====== Provided information ======

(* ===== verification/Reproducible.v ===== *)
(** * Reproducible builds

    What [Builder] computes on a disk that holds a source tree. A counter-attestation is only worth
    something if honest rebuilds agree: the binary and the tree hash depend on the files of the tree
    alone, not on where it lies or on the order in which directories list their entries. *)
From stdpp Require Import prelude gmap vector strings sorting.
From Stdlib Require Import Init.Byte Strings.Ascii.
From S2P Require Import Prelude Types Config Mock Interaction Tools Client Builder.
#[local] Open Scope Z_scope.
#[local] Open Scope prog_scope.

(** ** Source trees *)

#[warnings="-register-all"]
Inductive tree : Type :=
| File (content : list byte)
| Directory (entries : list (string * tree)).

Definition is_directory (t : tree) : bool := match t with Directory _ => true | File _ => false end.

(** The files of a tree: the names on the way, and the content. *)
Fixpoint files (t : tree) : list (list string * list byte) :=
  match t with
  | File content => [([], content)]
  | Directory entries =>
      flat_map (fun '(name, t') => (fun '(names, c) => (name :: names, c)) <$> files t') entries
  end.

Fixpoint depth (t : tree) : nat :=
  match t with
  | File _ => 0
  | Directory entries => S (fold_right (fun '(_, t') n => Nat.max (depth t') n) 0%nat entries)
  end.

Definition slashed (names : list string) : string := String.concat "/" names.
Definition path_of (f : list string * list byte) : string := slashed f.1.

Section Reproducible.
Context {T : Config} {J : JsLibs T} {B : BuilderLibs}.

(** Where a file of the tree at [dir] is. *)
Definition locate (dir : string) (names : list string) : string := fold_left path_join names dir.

======
====== Provided information ======

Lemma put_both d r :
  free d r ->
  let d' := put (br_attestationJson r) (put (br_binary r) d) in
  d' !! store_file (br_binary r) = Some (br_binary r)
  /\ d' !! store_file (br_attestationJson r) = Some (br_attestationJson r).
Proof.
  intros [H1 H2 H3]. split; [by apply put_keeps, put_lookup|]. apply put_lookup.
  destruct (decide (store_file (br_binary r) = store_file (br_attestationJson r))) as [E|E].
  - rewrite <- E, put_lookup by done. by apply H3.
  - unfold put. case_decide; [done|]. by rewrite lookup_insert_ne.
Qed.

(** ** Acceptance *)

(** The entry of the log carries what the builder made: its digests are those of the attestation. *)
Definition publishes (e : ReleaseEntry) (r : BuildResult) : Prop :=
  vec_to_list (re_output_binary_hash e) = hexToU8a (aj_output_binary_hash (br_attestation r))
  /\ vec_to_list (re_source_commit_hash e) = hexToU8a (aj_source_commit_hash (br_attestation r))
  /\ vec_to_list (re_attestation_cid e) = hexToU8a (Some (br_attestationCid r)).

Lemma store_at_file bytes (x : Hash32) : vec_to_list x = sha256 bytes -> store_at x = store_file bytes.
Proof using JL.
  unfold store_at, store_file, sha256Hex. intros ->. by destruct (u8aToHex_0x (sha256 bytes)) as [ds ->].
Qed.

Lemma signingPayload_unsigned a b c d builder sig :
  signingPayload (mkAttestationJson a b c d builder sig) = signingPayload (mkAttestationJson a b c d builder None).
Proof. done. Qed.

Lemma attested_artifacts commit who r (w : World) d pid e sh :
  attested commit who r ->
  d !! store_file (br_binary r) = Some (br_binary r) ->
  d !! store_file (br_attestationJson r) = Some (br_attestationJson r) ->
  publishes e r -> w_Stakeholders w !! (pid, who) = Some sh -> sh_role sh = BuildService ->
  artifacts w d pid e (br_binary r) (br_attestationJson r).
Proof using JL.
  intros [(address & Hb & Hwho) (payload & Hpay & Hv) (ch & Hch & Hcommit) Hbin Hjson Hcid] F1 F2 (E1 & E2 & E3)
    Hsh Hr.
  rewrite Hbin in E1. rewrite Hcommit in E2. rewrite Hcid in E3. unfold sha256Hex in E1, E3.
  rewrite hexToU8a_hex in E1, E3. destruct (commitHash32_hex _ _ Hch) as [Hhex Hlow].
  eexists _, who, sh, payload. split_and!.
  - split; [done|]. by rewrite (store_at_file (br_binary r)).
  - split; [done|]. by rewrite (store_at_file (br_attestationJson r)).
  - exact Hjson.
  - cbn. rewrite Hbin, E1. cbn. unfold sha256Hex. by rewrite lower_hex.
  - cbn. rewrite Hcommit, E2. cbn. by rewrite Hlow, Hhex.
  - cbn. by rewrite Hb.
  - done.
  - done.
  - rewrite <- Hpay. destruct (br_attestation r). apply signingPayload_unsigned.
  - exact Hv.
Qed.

======
====== Provided information ======

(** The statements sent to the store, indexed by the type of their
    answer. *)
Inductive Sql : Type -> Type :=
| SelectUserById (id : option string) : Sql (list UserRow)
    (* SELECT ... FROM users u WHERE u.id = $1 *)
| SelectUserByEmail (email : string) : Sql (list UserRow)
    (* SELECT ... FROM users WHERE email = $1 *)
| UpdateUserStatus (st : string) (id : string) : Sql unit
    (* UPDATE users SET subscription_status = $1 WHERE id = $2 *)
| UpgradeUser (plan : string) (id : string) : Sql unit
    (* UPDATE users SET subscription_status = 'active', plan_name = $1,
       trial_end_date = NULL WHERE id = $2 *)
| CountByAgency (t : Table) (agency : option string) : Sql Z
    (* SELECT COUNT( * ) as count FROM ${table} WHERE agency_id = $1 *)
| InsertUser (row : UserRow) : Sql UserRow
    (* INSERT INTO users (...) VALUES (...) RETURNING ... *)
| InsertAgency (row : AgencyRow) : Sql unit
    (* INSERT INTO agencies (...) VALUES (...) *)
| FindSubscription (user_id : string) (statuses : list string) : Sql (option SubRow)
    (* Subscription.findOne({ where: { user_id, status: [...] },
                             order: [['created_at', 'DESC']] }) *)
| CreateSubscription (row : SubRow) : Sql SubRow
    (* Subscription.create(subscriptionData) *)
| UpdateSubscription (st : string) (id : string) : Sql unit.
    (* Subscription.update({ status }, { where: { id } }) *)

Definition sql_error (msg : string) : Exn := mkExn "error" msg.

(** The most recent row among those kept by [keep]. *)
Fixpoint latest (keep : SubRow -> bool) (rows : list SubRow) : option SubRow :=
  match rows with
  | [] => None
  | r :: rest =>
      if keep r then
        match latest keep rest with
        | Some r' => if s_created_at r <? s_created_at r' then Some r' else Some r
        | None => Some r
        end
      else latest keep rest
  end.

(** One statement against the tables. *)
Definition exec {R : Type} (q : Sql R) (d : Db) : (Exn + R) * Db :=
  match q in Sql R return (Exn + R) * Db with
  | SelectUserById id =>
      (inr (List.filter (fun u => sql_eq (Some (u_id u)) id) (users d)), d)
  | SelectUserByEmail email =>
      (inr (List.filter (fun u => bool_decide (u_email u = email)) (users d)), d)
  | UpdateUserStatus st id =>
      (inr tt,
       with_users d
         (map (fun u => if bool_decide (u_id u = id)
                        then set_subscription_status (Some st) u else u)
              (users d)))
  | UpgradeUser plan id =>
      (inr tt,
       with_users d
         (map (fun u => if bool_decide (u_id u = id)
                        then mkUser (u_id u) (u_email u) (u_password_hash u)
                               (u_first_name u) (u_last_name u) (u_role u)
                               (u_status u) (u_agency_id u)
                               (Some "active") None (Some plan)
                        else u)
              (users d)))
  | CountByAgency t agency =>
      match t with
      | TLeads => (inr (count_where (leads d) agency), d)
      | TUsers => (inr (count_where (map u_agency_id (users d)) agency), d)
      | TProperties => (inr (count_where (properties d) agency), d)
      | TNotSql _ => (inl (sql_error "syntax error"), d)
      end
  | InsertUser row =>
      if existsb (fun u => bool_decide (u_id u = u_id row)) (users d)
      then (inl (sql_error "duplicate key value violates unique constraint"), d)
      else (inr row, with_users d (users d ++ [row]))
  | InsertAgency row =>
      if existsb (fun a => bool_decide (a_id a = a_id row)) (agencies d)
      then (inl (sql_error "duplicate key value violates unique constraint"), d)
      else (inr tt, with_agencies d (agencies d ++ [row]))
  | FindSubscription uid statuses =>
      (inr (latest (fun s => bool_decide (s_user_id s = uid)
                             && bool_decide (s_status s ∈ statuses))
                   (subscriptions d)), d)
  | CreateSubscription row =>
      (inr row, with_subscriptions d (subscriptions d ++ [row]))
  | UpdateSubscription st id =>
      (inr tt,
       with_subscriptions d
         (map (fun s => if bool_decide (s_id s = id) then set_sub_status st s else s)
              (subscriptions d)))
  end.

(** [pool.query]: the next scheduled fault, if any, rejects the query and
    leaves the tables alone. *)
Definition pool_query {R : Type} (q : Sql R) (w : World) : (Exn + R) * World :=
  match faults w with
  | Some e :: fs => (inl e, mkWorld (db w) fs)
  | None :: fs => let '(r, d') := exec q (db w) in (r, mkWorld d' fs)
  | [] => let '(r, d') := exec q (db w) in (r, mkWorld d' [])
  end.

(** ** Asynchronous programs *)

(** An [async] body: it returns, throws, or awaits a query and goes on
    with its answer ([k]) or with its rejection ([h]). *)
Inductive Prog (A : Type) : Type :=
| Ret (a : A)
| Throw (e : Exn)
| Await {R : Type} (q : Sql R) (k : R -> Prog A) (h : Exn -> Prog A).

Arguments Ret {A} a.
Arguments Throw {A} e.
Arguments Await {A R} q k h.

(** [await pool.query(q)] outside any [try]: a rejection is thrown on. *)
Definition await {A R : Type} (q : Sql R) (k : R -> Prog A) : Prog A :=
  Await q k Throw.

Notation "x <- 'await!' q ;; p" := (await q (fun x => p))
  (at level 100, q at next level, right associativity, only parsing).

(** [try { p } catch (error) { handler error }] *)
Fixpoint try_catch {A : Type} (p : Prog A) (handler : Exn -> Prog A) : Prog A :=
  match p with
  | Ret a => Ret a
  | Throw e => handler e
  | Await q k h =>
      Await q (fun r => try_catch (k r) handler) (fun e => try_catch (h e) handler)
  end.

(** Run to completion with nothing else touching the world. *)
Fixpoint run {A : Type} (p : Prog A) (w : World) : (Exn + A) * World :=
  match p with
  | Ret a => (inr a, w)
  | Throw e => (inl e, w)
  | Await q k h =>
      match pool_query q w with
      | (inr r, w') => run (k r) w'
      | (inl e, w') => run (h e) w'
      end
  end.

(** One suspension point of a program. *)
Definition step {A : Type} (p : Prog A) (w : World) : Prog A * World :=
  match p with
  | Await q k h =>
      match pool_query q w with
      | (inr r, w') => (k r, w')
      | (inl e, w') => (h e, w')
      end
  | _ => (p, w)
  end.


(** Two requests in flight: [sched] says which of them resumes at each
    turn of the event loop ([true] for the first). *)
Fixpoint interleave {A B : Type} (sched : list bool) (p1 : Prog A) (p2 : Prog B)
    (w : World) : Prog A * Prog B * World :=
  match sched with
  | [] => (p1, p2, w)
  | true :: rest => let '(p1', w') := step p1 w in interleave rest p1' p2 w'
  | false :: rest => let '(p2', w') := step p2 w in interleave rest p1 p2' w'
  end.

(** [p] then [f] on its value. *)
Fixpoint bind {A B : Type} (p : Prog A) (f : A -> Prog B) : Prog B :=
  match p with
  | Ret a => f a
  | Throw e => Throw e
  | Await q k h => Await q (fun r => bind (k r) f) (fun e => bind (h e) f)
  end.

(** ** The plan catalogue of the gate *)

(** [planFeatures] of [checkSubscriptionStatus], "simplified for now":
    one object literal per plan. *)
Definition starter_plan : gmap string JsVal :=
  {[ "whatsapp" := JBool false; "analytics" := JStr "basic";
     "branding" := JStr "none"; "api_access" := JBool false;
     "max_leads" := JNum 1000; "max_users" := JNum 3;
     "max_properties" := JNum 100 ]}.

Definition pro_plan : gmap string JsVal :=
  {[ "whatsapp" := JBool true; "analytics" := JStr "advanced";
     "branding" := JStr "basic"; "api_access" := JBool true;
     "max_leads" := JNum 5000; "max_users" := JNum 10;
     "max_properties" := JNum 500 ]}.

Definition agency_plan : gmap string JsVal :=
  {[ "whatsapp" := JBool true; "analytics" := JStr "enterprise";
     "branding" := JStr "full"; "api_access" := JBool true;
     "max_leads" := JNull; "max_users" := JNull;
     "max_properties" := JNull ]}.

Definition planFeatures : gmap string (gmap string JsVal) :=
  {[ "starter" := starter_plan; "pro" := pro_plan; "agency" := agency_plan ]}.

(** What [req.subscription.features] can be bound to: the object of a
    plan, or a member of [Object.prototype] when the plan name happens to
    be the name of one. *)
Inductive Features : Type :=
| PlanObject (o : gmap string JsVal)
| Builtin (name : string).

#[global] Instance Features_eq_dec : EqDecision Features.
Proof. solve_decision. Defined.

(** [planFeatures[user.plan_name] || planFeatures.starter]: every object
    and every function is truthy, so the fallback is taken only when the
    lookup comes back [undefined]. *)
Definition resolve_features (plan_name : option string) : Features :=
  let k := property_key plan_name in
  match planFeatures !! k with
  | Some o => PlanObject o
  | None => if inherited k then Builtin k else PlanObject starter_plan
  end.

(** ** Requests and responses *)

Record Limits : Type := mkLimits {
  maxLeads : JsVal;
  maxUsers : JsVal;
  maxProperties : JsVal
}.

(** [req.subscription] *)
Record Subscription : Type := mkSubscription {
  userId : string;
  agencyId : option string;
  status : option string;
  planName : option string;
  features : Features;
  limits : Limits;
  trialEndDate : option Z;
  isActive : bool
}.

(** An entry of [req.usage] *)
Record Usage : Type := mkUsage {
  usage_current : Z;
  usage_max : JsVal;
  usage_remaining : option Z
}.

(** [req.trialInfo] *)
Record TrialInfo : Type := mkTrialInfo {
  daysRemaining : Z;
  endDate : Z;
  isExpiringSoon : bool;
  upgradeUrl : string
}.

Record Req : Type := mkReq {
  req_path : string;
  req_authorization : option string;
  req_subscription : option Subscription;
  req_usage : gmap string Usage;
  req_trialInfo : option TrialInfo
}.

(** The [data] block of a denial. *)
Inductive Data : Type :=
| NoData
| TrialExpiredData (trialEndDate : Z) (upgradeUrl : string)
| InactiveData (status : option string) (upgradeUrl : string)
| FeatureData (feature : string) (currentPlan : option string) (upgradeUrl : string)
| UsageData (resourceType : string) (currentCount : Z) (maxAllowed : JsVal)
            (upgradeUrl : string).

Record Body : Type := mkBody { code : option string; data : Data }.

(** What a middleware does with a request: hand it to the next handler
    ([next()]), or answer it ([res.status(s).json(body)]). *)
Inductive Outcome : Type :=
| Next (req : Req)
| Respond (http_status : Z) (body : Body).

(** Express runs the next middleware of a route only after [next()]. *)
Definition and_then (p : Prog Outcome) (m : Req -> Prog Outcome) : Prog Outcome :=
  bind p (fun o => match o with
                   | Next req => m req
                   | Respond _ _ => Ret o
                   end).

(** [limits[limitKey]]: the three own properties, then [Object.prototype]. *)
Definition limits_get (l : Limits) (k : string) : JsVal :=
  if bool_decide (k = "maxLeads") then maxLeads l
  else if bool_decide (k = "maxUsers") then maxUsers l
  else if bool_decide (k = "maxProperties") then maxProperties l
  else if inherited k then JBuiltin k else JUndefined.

======

#### [Task directions]
Using the data above, reproduce exactly the lines from the line that contains "(* ===== verification/Reproducible.v ===== *)" through the line that contains "Definition locate (dir", including both.

#### [Task output]
(* ===== verification/Reproducible.v ===== *)
(** * Reproducible builds

    What [Builder] computes on a disk that holds a source tree. A counter-attestation is only worth
    something if honest rebuilds agree: the binary and the tree hash depend on the files of the tree
    alone, not on where it lies or on the order in which directories list their entries. *)
From stdpp Require Import prelude gmap vector strings sorting.
From Stdlib Require Import Init.Byte Strings.Ascii.
From S2P Require Import Prelude Types Config Mock Interaction Tools Client Builder.
#[local] Open Scope Z_scope.
#[local] Open Scope prog_scope.

(** ** Source trees *)

#[warnings="-register-all"]
Inductive tree : Type :=
| File (content : list byte)
| Directory (entries : list (string * tree)).

Definition is_directory (t : tree) : bool := match t with Directory _ => true | File _ => false end.

(** The files of a tree: the names on the way, and the content. *)
Fixpoint files (t : tree) : list (list string * list byte) :=
  match t with
  | File content => [([], content)]
  | Directory entries =>
      flat_map (fun '(name, t') => (fun '(names, c) => (name :: names, c)) <$> files t') entries
  end.

Fixpoint depth (t : tree) : nat :=
  match t with
  | File _ => 0
  | Directory entries => S (fold_right (fun '(_, t') n => Nat.max (depth t') n) 0%nat entries)
  end.

Definition slashed (names : list string) : string := String.concat "/" names.
Definition path_of (f : list string * list byte) : string := slashed f.1.

Section Reproducible.
Context {T : Config} {J : JsLibs T} {B : BuilderLibs}.

(** Where a file of the tree at [dir] is. *)
Definition locate (dir : string) (names : list string) : string := fold_left path_join names dir.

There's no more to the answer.